A’Hearn, B., Baten, J., & Crayen, D. (2009). Quantifying quantitative literacy: Age heaping and the history of human capital. The Journal of Economic History, 69(03), 783–808.

 

 

“Why did this spiral of economic and cognitive growth take off in Europe

rather than somewhere else, and why did it not happen earlier, for example in

classical Athens or the Roman Empire? One part of the answer is that this

process can start only when technologies are already in place to translate rising

economic output into rising intelligence. The minimal requirements are a

writing system that is simple enough to be learned by everyone without undue

effort, and a means to produce and disseminate written materials: paper, and

the printing press. The first requirement had been present in Europe and the

Middle East (but not China) since antiquity, and the second was in place in

Europe from the 15thcentury. The Arabs had learned both paper-making and

printing from the Chinese in the 13thcentury (Carter, 1955), but showed little

interest in books. Their civilization was entering into terminal decline at about

that time (Huff, 1993). “

 

Are there no FLynn effects in China? They still have a difficult writing system.

 

“Most important is that Flynn effect gains have been decelerating in recent

years. Recent losses (anti-Flynn effects) were noted in Britain, Denmark,

Norway and Finland. Results for the Scandinavian countries are based on

comprehensive IQ testing of military conscripts aged 18-19. Evidence for

losses among British teenagers is derived from the Raven test (Flynn, 2009)

and Piagetian tests (Shayer & Ginsburg, 2009). These observations suggest

that for cohorts born after about 1980, the Flynn effect is ending or has ended

in many and perhaps most of the economically most advanced countries.

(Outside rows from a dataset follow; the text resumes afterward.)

(** C10. [create_chain] on every branch: it follows an existing link, reports 1
    for a free cluster, and otherwise takes the next free cluster after the
    starting point, wrapping round (0 exactly when the volume has none), marks
    it as end of chain, links it behind [clst] and leaves every other entry
    and all data alone. *)
Theorem create_chain_correct v clst :
  wf v -> fat_geo (fs v) -> fat_sane v -> 0 <= last_clust (fs v) ->
  clst = 0 \/ valid_clust (fs v) clst ->
  let e := fat_entry v clst in
  let lc := last_clust (fs v) in
  let scl := if clst =? 0 then (if (lc =? 0) || (lc >=? n_fatent (fs v)) then 1 else lc) else clst in
  wp (create_chain clst)
    (fun r v' =>
       wf v' /\
       if (clst =? 0) || (n_fatent (fs v) <=? e) then
         (r = 0 /\ same_view v v' /\ forall x, valid_clust (fs v) x -> fat_entry v x <> 0) \/
         (allocated v v' clst r /\ forall x, passed (fs v) scl r x -> fat_entry v x <> 0)
       else r = (if e <? 2 then 1 else e) /\ same_view v v') v.
Proof.
  intros W FG Sa Hl Hclst e lc scl. eapply wp_mono; [by apply create_chain_spec|]. cbv zeta.
  intros r v' [W' Hr]. split; [done|]. fold e in Hr |- *. destruct ((clst =? 0) || _); [|by destruct Hr as (? & ? & _)].
  destruct Hr as [(? & ? & _ & ?)|Hr]; [by left|by right].
Qed.

Lemma wp_remove_chain v c l :
  wf v -> fat_geo (fs v) -> valid_clust (fs v) c -> chain v c l ->
  0 <= free_clust (fs v) ->
  free_clust (fs v) = 0xFFFFFFFF \/ free_clust (fs v) + zlen l < 0xFFFFFFFF ->
  wp (remove_chain c)
    (fun r v' => r = FR_OK /\ wf v' /\ fat_upd v v' (freed v l) /\
                 free_clust (fs v') = adjusted (zlen l) (free_clust (fs v))) v.
Proof.
  intros W FG [Hc1 Hc2] Hch H0 Hov. unfold remove_chain. wp_step. apply wp_getfs.
  rewrite (proj2 (Z.ltb_ge c 2)) by lia. destruct (Z.geb_spec c (n_fatent (fs v))); [lia|]. cbn [orb].
  pose proof (chain_length v c l Hch) as Hlen.
  apply (remove_loop v l _ c v []); try done.
  - intros x Hx. by apply not_elem_of_nil in Hx.
  - lia.
  - change (zlen (@nil Z)) with 0. by rewrite Z.add_0_r.
  - change (zlen (@nil Z)) with 0. unfold adjusted. destruct (Z.eqb_spec (free_clust (fs v)) 0xFFFFFFFF); [done|].
    rewrite Z.add_0_r, u32_small; [done|]. unfold is_u32. pose proof (zlen_nonneg l). lia.
Qed.

(** C11. [remove_chain] frees a chain: given the clusters [l] of the chain that
    starts at [c], it returns [FR_OK] with exactly the entries of [l] set to
    zero, the free-cluster count raised by their number (unless it is unknown),
    and every other entry and all data unchanged. *)
Theorem remove_chain_frees v c l :
  wf v -> fat_geo (fs v) -> valid_clust (fs v) c -> chain v c l ->
  0 <= free_clust (fs v) ->
  free_clust (fs v) = 0xFFFFFFFF \/ free_clust (fs v) + zlen l < 0xFFFFFFFF ->
  wp (remove_chain c)
    (fun r v' => r = FR_OK /\ wf v' /\ fat_upd v v' (freed v l) /\
                 free_clust (fs v') = adjusted (zlen l) (free_clust (fs v))) v.
Proof. apply wp_remove_chain. Qed.

(** C40. [remove_chain] returns whatever the FAT holds, cyclic and broken chains
    included: within [n_fatent] rounds it ends with [FR_OK] or [FR_INT_ERR],
    every entry is either unchanged or freed and no data sector changes. *)
Theorem remove_chain_total v c :
  wf v -> fat_geo (fs v) ->
  wp (remove_chain c) (fun r v' => (r = FR_OK \/ r = FR_INT_ERR) /\ only_freed v v') v.
Proof.
  intros W FG. assert (only_freed v v) as Ov.
  { split; [done|]. exists (fat_entry v). split; [by apply view_fat_upd|auto]. }
  unfold remove_chain. wp_step. apply wp_getfs.
  destruct (Z.ltb_spec c 2); cbn [orb]; [apply wp_ret; auto|].
  destruct (Z.geb_spec c (n_fatent (fs v))); [apply wp_ret; auto|].
  apply (wp_loop (fun clst v' => only_freed v v' /\ 2 <= clst)
                 (fun _ v' => used (fat_entry v') (n_fatent (fs v)))).
  - intros clst v1 [O1 H2]. by apply only_freed_round.
  - done.
  - pose proof (used_bound (fat_entry v) (n_fatent (fs v))). pose proof (fg_bound _ FG). lia.
Qed.
End Properties.

(** ** A small volume

    FAT12, two FATs of one sector each, clusters 2 to 9, a chain 2 -> 3. *)
Definition demo_fs : FATFS := {|
  fs_type := FS_FAT12; drv := 0; csize := 1; n_fats := 2; wflag := 0; fsi_flag := 0; fs_id := 1;
  n_rootdir := 16; last_clust := 0; free_clust := 6; n_fatent := 10; fsize := 1; volbase := 0;
  fatbase := 1; dirbase := 3; database := 4; winsect := 0xFFFFFFFF; win := replicate 512 0
|}.
Definition demo_disk : ramdisk :=
  {| blocks := {[ 1 := [0xF8; 0xFF; 0xFF; 0x03; 0xF0; 0xFF] ]}; nblocks := 12 |}.
Definition demo : vol ramdisk := {| fs := demo_fs; disk := demo_disk |}.

Lemma demo_wf : wf demo.
Proof.
  constructor; cbn -[replicate]; try done; try lia.
  by apply Forall_replicate.
Qed.

Lemma demo_geo : fat_geo (fs demo).
Proof. constructor; cbn; [by left|by split; vm_compute|done]. Qed.

Lemma demo_entries c : 2 <= c < 10 ->
  fat_entry demo c = if c =? 2 then 3 else if c =? 3 then 0xFFF else 0.
Proof.
  intros Hc.
  assert ((c <? 2) || (fat_entry demo c =? (if c =? 2 then 3 else if c =? 3 then 0xFFF else 0)) = true) as E.
  { apply (forall_range 10 (fun c => (c <? 2) ||
      (fat_entry demo c =? (if c =? 2 then 3 else if c =? 3 then 0xFFF else 0)))); [by vm_compute|lia]. }
  rewrite (proj2 (Z.ltb_ge c 2)) in E by lia. by apply Z.eqb_eq in E.
Qed.

Lemma demo_chain : chain demo 2 [2; 3].
Proof.
  constructor; [done| |]; rewrite demo_entries by lia; [done|].
  constructor; [done| |]; rewrite demo_entries by lia; [done|].
  by constructor.
Qed.

Lemma demo_sane : fat_sane demo.
Proof.
  intros c Hc. rewrite demo_entries by exact Hc. by destruct (c =? 2), (c =? 3).
Qed.

Lemma move_window_coherent_witness :
  wp (move_window 3) (fun r v' => r = FR_OK /\ wf v' /\ same_view demo v' /\
                                  winsect (fs v') = 3 /\ win (fs v') = lsec demo 3) demo.
Proof.
  apply (move_window_coherent demo 3 demo_wf); [done| |done]. unfold mirror. cbn. lia.
Defined.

Messages from the United States are mixed, with some studies reporting

continuing gains (Flynn, 2012) and others no change (Beaujean & Osterlind,

2008).”

 

These are confounded with immigration of low-g migrants however. Maybe the FLynn effect is still there, just being masked by dysgenics + low-g immigration.

 

 

“The unsustainability of this situation is obvious. Estimating that one third

of the present IQ differences between countries can be attributed to genetics,

and adding this to the consequences of dysgenic fertility within countries,

leaves us with a genetic decline of between 1 and 2 IQ points per generation

for the entire world population. This decline is still more than offset by Flynn

effects in less developed countries, and the average IQ of the world‟s

population is still rising. This phase of history will end when today‟s

developing countries reach the end of the Flynn effect. “Peak IQ” can

reasonably be expected in cohorts born around the mid-21stcentury. The

assumptions of the peak IQ prediction are that (1) Flynn effects are limited by

genetic endowments, (2) some countries are approaching their genetic limits

already, and others will fiollow, and (3) today‟s patterns of differential fertility

favoring the less intelligent will persist into the foreseeable future. “

 

It is possible that embryo selection for higher g will kick in and change this.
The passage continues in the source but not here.